- Exercise goal -
Please give an exact copy of every line from the one holding "rewrite E in" through the final line of the records below.

(Records excerpted from a collection)
★ ★ ★ ★ ★ ★ ★

(* ===== verification/EpPath.v ===== *)
(** * Wakeup paths (fs/eventpoll.c), proofs

    reverse_path_check() counts, for every file a new link makes reachable,
    the paths by which an event of the file can wake an eventpoll, by length,
    in an array of five counters. *)

From S2P Require Import Prelude Wait Tasklet Cmgroup Sched CmWake CmInv CmTask CmOps.
From S2P Require Import EpTree EpState EpNest EpWake EpLoop.
Local Open Scope Z_scope.

(** the counters are within the limits *)
Definition in_limits (pc : list Z) : Prop := Forall2 (fun n l => 0 <= n <= l) pc path_limits.

Lemma in_limits_init : in_limits (replicate 5 0).
Proof. repeat constructor; done. Qed.

Section Path.
Context `{PL : PmLib}.

(** whoever watches a file is an item of an eventpoll with an open file *)
Definition watchers_ok (w : world) : Prop :=
  forall f i, i ∈ ep_links f w -> exists x e g fl, epis w !! i = Some x /\ eps w !! epi_ep x = Some e /\
    ep_file e = Some g /\ files (kern w) !! g = Some fl.

Variable w0 : world.
Hypothesis watchers : watchers_ok w0.

Definition counting (pc : list Z) (N : list nested_call_node) : world :=
  set_path_count pc (set_poll_loop_ncalls N w0).

Abbreviation ctx := (current w0).

(** the result of counting: the limits hold, or the link is refused *)
Definition counted (r : Z) (pc : list Z) : Prop := (r = 0 /\ in_limits pc) \/ r = -1.

(** a counter goes up by one; the index is within the array *)
Lemma path_count_inc_ok k pc N :
  0 <= k <= EP_MAX_NESTS -> in_limits pc ->
  exists r pc', path_count_inc k (counting pc N) = Ret r (counting pc' N) /\ counted r pc'.
Proof.
  intros Hk Hp. unfold path_count_inc. destruct (k =? 0) eqn:E0; [exists 0, pc; split; [done|by left]|]. zbool.
  unfold mbind at 1, M_bind at 1, get. change (path_count (counting pc N)) with pc.
  assert (Z.to_nat k < length path_limits)%nat as Hlt by (unfold EP_MAX_NESTS in Hk; simpl; lia).
  destruct (lookup_lt_is_Some_2 path_limits _ Hlt) as [limit Hl]. rewrite Hl.
  destruct (Forall2_lookup_r _ _ _ _ _ Hp Hl) as (n & Hn & Hr). rewrite Hn.
  eexists _, _. split; [reflexivity|]. assert (limit <= 1000) as Hmax.
  { assert (Forall (fun l => l <= 1000) path_limits) as H by (repeat constructor; lia).
    exact (Forall_lookup_1 _ _ _ _ H Hl). }
  rewrite s32_id by lia.
  destruct (limit <? n + 1) eqn:El; zbool; [by right|left]. split; [done|].
  unfold in_limits. rewrite <- (list_insert_id path_limits _ _ Hl). apply Forall2_insert; [done|lia].
Qed.

Definition count_ok (n : nat) (rec : nat -> Z -> W Z) : Prop :=
  forall file k pc N, in_limits pc -> 0 <= k <= EP_MAX_NESTS ->
  (7 <= n + depth ctx N)%nat -> (depth ctx N <= 5)%nat ->
  exists r pc', rec file k (counting pc N) = Ret r (counting pc' N) /\ counted r pc'.

Lemma nested_count n rec file c pc N :
  count_ok n rec -> in_limits pc -> (7 <= n + 1 + depth ctx N)%nat -> (depth ctx N <= 5)%nat ->
  exists r pc', ep_call_nested poll_loop EP_MAX_NESTS (rec file) c ctx (counting pc N) =
    Ret r (counting pc' N) /\ counted r pc'.
Proof.
  intros Hr Hp Hn Hd. unfold ep_call_nested. unfold mbind at 1, M_bind at 1, get.
  change (tasks_call_list poll_loop (counting pc N)) with N.
  destruct (nest_check _ _ _ _ _) as [k|] eqn:En; [|exists (-1), pc; split; [done|by right]].
  destruct (nest_check_Some _ _ _ _ _ _ En) as (-> & Hni & Hle).
  specialize (Hle ltac:(unfold EP_MAX_NESTS; lia)). unfold mbind at 1, M_bind at 1, modify at 1.
  change (set_tasks_call_list poll_loop ((c, ctx) :: N) (counting pc N)) with (counting pc ((c, ctx) :: N)).
  assert (depth ctx ((c, ctx) :: N) = S (depth ctx N)) as Ed by (unfold depth; by rewrite filter_cons_True).
  destruct (Hr file (0 + Z.of_nat (depth ctx N)) pc ((c, ctx) :: N)) as (r & pc' & E & Ho);
    unfold EP_MAX_NESTS in *; try done; try lia.
  mrun E. exists r, pc'. split; [|done]. unfold mbind, M_bind, modify, mret, M_ret. f_equal.
  change (tasks_call_list poll_loop (counting pc' ((c, ctx) :: N))) with ((c, ctx) :: N).
  rewrite filter_cons_False by tauto. by rewrite filter_notin.
Qed.

Lemma reverse_walk_ok n rec file k l : forall pc N,
  count_ok n rec -> l ⊆ ep_links file w0 -> in_limits pc -> 0 <= k <= EP_MAX_NESTS ->
  (7 <= n + 1 + depth ctx N)%nat -> (depth ctx N <= 5)%nat ->
  exists r pc', reverse_walk rec k l (counting pc N) = Ret r (counting pc' N) /\ counted r pc'.
Proof.
  induction l as [|i l IH]; intros pc N Hr Hl Hp Hk Hn Hd; simpl; [exists 0, pc; split; [done|by left]|].
  destruct (watchers file i) as (x & e & g & fl & Hx & He & Hg & Hf); [set_solver|].
  assert (l ⊆ ep_links file w0) as Hl' by set_solver.
  mrun (get_epi_eq (counting pc N) i x Hx). mrun (get_ep_eq (counting pc N) _ e He). rewrite Hg.
  unfold mbind at 1, M_bind at 1, mret at 1, M_ret at 1. unfold mbind at 1, M_bind at 1, get_file, deref.
  simpl kern. rewrite Hf. destruct (is_file_epoll fl); [|by apply IH].
  unfold mbind at 1, M_bind at 1, get. change (current (counting pc N)) with ctx.
  assert (exists r pc', (if bool_decide (ep_links g (counting pc N) = []) then
      r ← path_count_inc k; mret (if negb (r =? 0) then -1 else 0)
    else ep_call_nested poll_loop EP_MAX_NESTS (rec g) g ctx) (counting pc N) = Ret r (counting pc' N) /\ counted r pc')
    as (r & pc1 & E1 & H1).
  { destruct (bool_decide _); [|by apply (nested_count n)].
    destruct (path_count_inc_ok k pc N Hk Hp) as (r & pc' & E & Ho). exists (if negb (r =? 0) then -1 else 0), pc'.
    mrun E. split; [done|]. destruct Ho as [[-> ?]| ->]; [by left|by right]. }
  mrun E1. destruct H1 as [[-> H1]| ->]; simpl; [by apply IH|]. exists (-1), pc1. split; [done|by right].
Qed.

Lemma reverse_proc_ok n : count_ok n (reverse_path_check_proc n).
Proof.
  induction n as [|n IH]; intros file k pc N Hp Hk Hn Hd; [lia|]. simpl.
  unfold mbind at 1, M_bind at 1, get. change (ep_links file (counting pc N)) with (ep_links file w0).
  apply (reverse_walk_ok n _ file); try done. lia.
Qed.

Lemma reverse_files_ok l : forall pc, poll_loop_ncalls w0 = [] -> in_limits pc ->
  exists r pc', reverse_files l (counting pc []) = Ret r (counting pc' []) /\ counted r pc'.
Proof.
  induction l as [|f l IH]; intros pc Hc Hp; cbn [reverse_files]; [exists 0, pc; split; [done|by left]|].
  unfold path_count_init. unfold mbind at 1, M_bind at 1, modify at 1. unfold mbind at 1, M_bind at 1, get.
  change (set_path_count (replicate 5 0) (counting pc [])) with (counting (replicate 5 0) []).
  change (current (counting (replicate 5 0) [])) with ctx.
  destruct (nested_count nest_fuel (reverse_path_check_proc nest_fuel) f f (replicate 5 0) []) as (r & pc1 & E1 & H1);
    [apply reverse_proc_ok|apply in_limits_init|unfold nest_fuel; lia|unfold depth; simpl; lia|].
  mrun E1. destruct H1 as [[-> H1]| ->]; simpl; [by apply IH|]. exists (-1), pc1. split; [done|by right].
Qed.
End Path.

Section Check.
Context `{PL : PmLib}.

(** reverse_path_check() returns: it never indexes its array of five
    counters out of bounds, however the eventpolls watch one another, its
    counters do not overflow, and only they change.  If it returns 0 the
    counts are within [path_limits]; otherwise it returns -1. *)
Theorem reverse_path_check_spec (w : world) :
  watchers_ok w -> poll_loop_ncalls w = [] -> in_limits (path_count w) ->
  exists r pc, reverse_path_check w = Ret r (set_path_count pc w) /\
    ((r = 0 /\ in_limits pc) \/ r = -1).
Proof.
  intros Hw Hc Hp. destruct (reverse_files_ok w Hw (tfile_check_list w) (path_count w) Hc Hp) as (r & pc & E & Ho).
  exists r, pc. split; [|done]. unfold reverse_path_check, mbind, M_bind, get.
  assert (forall p, counting w p [] = set_path_count p w) as Ec.
  { intros p. unfold counting. destruct w; simpl in *. by subst. }
  rewrite !Ec in E. rewrite <- E. f_equal. by destruct w.
Qed.
End Check.

(** eventpoll 10 watches file 3 *)
Definition path_world : world (H := pm_none) :=
  World (H := pm_none)
    (Kernel ∅ ∅ {[ 1%nat := File eventpoll_fops (Some 10%nat) ]}
      ∅ ∅ ∅ ∅ [] false (Tasklet.Softirq (fun _ => Tasklet.PerCpu 0 [] [] false false) ∅) 0)
    {[ 10%nat := Eventpoll false 40 [] [] (rb_node rb_null 20%nat rb_null) None None 0 (Some 1%nat) false ]}
    {[ 20%nat := Epitem (Filefd 3 8) 1 [] 10 None POLLIN 6 ]}
    ∅ ∅ ∅ {[ 3%nat := [20%nat] ]} [3%nat] [] (replicate 5 0) [] [] [] false ∅ tt [] [] 100 [] 1.

Lemma reverse_path_check_spec_witness :
  exists pc, reverse_path_check path_world = Ret 0 (set_path_count pc path_world) /\ in_limits pc.
Proof.
  destruct (reverse_path_check_spec path_world) as (r & pc & E & H).
  - intros f i. unfold ep_links, path_world; simpl. rewrite lookup_singleton. case_decide; simpl; [|set_solver].
    intros Hi. assert (i = 20%nat) as -> by set_solver. eexists _, _, _, _. split_and!; reflexivity.
  - reflexivity.
  - apply in_limits_init.
  - assert (match reverse_path_check path_world with Ret r _ => r | _ => 1 end = 0) as Er by reflexivity.
    rewrite E in Er. subst r. exists pc. split; [exact E|]. destruct H as [[_ H]|H]; [exact H|discriminate].
Defined.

★ ★ ★ ★ ★ ★ ★

- Written answer -
    rewrite E in Er. subst r. exists pc. split; [exact E|]. destruct H as [[_ H]|H]; [exact H|discriminate].
Defined.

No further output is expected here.